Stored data
(** What belongs to the authorization of ADB is not logged: a command and its
    answer, and a challenge of eight digits in any answer or code. *)
Lemma adb_secret_hidden unicode_upper command response line code_ :
  (isADBAuthCommand unicode_upper command = true →
    logATCommand unicode_upper command = "AT+QADBKEY [redacted]" ∧ logATResponse unicode_upper command response = "[ADB authorization redacted]") ∧
  (hasADBAuthResponse unicode_upper response = true → logATResponse unicode_upper command response = "[ADB authorization redacted]") ∧
  (TrimSpace line = code_ → String.length code_ = 8%nat → digits_only code_ = true →
    formatURC unicode_upper line = mkURC urcLogDebug "QADBKEY" "URC: ADB authorization [redacted]" [] "" "").
Proof.
  split_and!.
  - apply redacted_command.
  - intros H. unfold logATResponse. rewrite H. by rewrite orb_true_r.
  - intros Ht Hl Hd. unfold formatURC. rewrite Ht. cbv zeta.
    assert (Hf : ∀ c, is_digit c = false → free_of c code_).
    { intros c Hc. unfold digits_only in Hd. rewrite forallb_forall in Hd. apply Forall_forall. intros a Ha%list_elem_of_In ->. by rewrite (Hd _ Ha) in Hc. }
    assert (hasADBAuthResponse unicode_upper code_ = true) as ->; [|done].
    unfold hasADBAuthResponse. apply orb_true_iff. right. apply existsb_exists. exists code_. split.
    + unfold response_lines. change (ascii_of_nat 10) with LF. rewrite split_char_last by by apply Hf. cbn. rewrite split_char_last by by apply Hf. by left.
    + cbv zeta. rewrite <-Ht, TrimSpace_idem, Ht. by rewrite Hl, Hd.
Qed.
(* ===== verification/Mbn.v ===== *)
(** * Carrier profiles of a modem (internal/mbn)

    The answers of a modem about its profiles (protocol.go), and the operations on
    them (service.go, operation_start.go, operations.go, trial.go, preflight.go,
    policy.go, policy_recovery.go, assets.go): what is checked before a service is
    stopped, what is written, read back and restored, and what is recorded at each
    stage.  The store, the files, the modem and its session answer requests; an
    operation runs in its own goroutine, and everything else may happen between
    two of its requests.

    An error is the list of what [errors.Is] finds in it.  Parameters: the digest
    of a file, the parser of URLs, and [strings.ToLower] beyond ASCII. *)

From Stdlib Require Import Ascii String.
From S2P Require Import Prelude GoText SmsCodec SimIdentity AtParse Interaction.
From S2P Require ModemVoice.
From stdpp Require Import strings pretty.

#[local] Open Scope string_scope.
#[local] Open Scope Z_scope.

(** ** Data (types.go) *)

Inductive cause := OwnerChanged | Conflict | NotFound | NeedsAttention | Canceled | DeadlineExceeded | RegistrationGoal.
#[global] Instance cause_eq_dec : EqDecision cause.
Proof. solve_decision. Defined.

Definition error := list cause.
(** [errors.New], [errors.Is], and [errors.Join] of two errors that may be nil. *)
Definition New : error := [].
Definition Is (e : error) (c : cause) : bool := bool_decide (c ∈ e).
Definition Join (a b : option error) : option error :=
  match a, b with
  | None, None => None
  | _, _ => Some (default [] a ++ default [] b)%list
  end.

Definition Second : Z := 1000000000.
Definition DefaultRecovery : Z := 180 * Second.
Definition DefaultRegistration : Z := 120 * Second.
Definition DefaultStability : Z := 30 * Second.

Record Owner := mkOwner {
  DeviceID : string; IMEI : string; ICCID : string; Model : string; Firmware : string; Generation : Z; IdentityGeneration : Z }.
#[global] Instance owner_eq_dec : EqDecision Owner.
Proof. solve_decision. Defined.
Definition no_owner : Owner := mkOwner "" "" "" "" "" 0 0.

Record Profile := mkProfile {
  Index : Z; Selected : bool; Activated : bool; Name : string; Version : string; Date : string; Origin : string }.

Record Capabilities := mkCapabilities { c_List : bool; c_Select : bool; c_AutoSel : bool; c_Add : bool; c_Delete : bool; c_Raw : string }.
Definition no_capabilities : Capabilities := mkCapabilities false false false false false "".

Record Snapshot := mkSnapshot { s_Owner : Owner; s_Capabilities : Capabilities; AutoSel : bool; Profiles : list Profile }.
Definition no_snapshot : Snapshot := mkSnapshot no_owner no_capabilities false [].

Definition Active (s : Snapshot) : string :=
  match List.find Activated (Profiles s) with Some p => Name p | None => "" end.

Record Asset := mkAsset { a_ID : string; a_Name : string; SHA256 : string; Size : Z; a_Model : string; a_Firmware : string; Source : string }.

Record Policy := mkPolicy {
  SessionGeneration : Z; SessionIdentityGeneration : Z; Key : string; Mode : string; p_Model : string; p_Firmware : string;
  p_Profile : string; p_Version : string; p_AssetID : string; AllowImport : bool; UpdatedAt : Z }.

Record Request := mkRequest {
  r_ExpectedOwner : option Owner; RequestID : string; Kind : string; r_Profile : string; r_Version : string; r_AutoSel : bool; AssetID : string;
  ConfirmName : string; AcceptNoBackup : bool; AcceptUnknownCompatibility : bool; Replacement : string; Candidates : list string; Goal : string;
  ProbeURL : string; AllowData : bool; AllowNativeIMS : bool; TargetPLMN : string; RecoverySeconds : Z; RegistrationSeconds : Z; StabilitySeconds : Z;
  RestoreOperation : string }.
#[global] Instance request_eq_dec : EqDecision Request.
Proof. solve_decision. Defined.

Record TrialResult := mkTrial { t_Profile : string; StartedAt : Z; EndedAt : Z; Passed : bool; t_Error : option error; t_PLMN : string }.

Record Operation := mkOperation {
  RecoveryOf : list string; ExpectedOwner : Owner; ID : string; o_DeviceID : string; o_RequestID : string; o_Request : Request;
  Original : Snapshot; Current : Snapshot; Status : string; Stage : string; Error : option error; Warning : string;
  CancelRequested : bool; Results : list TrialResult }.

Definition with_status (status : string) (op : Operation) : Operation :=
  let '(mkOperation ro eo i d ri r orig cur _ stage e w c res) := op in mkOperation ro eo i d ri r orig cur status stage e w c res.
Definition with_stage (stage : string) (op : Operation) : Operation :=
  let '(mkOperation ro eo i d ri r orig cur status _ e w c res) := op in mkOperation ro eo i d ri r orig cur status stage e w c res.
Definition with_error (e : option error) (op : Operation) : Operation :=
  let '(mkOperation ro eo i d ri r orig cur status stage _ w c res) := op in mkOperation ro eo i d ri r orig cur status stage e w c res.
Definition with_warning (w : string) (op : Operation) : Operation :=
  let '(mkOperation ro eo i d ri r orig cur status stage e _ c res) := op in mkOperation ro eo i d ri r orig cur status stage e w c res.
Definition with_cancel (c : bool) (op : Operation) : Operation :=
  let '(mkOperation ro eo i d ri r orig cur status stage e w _ res) := op in mkOperation ro eo i d ri r orig cur status stage e w c res.
Definition with_original (orig : Snapshot) (op : Operation) : Operation :=
  let '(mkOperation ro eo i d ri r _ cur status stage e w c res) := op in mkOperation ro eo i d ri r orig cur status stage e w c res.
Definition with_current (cur : Snapshot) (op : Operation) : Operation :=
  let '(mkOperation ro eo i d ri r orig _ status stage e w c res) := op in mkOperation ro eo i d ri r orig cur status stage e w c res.
Definition with_result (t : TrialResult) (op : Operation) : Operation :=
  let '(mkOperation ro eo i d ri r orig cur status stage e w c res) := op in mkOperation ro eo i d ri r orig cur status stage e w c (res ++ [t])%list.

Definition Running (o : Operation) : bool :=
  bool_decide (Status o = "queued") || bool_decide (Status o = "running") || bool_decide (Status o = "cancelling").

Record Registration := mkRegistration { Registered : bool; Attached : bool; IMS : bool; PLMN : string }.

(** ** Names and answers (protocol.go) *)

(** [strings.ContainsAny] *)
Definition contains_any (s : string) (chars : list ascii) : bool := existsb (λ a, existsb (Ascii.eqb a) chars) (list_ascii_of_string s).

Definition name_delimiters : list ascii := [quote; ascii_of_nat 92; ascii_of_nat 13; ascii_of_nat 10; ascii_of_nat 0].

**Problem description**
Exactly as written, please reproduce the lines from the first line of the data to the line containing "logATCommand unicode_upper command", inclusive, and nothing else.

**Result for this exercise**
(** What belongs to the authorization of ADB is not logged: a command and its
    answer, and a challenge of eight digits in any answer or code. *)
Lemma adb_secret_hidden unicode_upper command response line code_ :
  (isADBAuthCommand unicode_upper command = true →
    logATCommand unicode_upper command = "AT+QADBKEY [redacted]" ∧ logATResponse unicode_upper command response = "[ADB authorization redacted]") ∧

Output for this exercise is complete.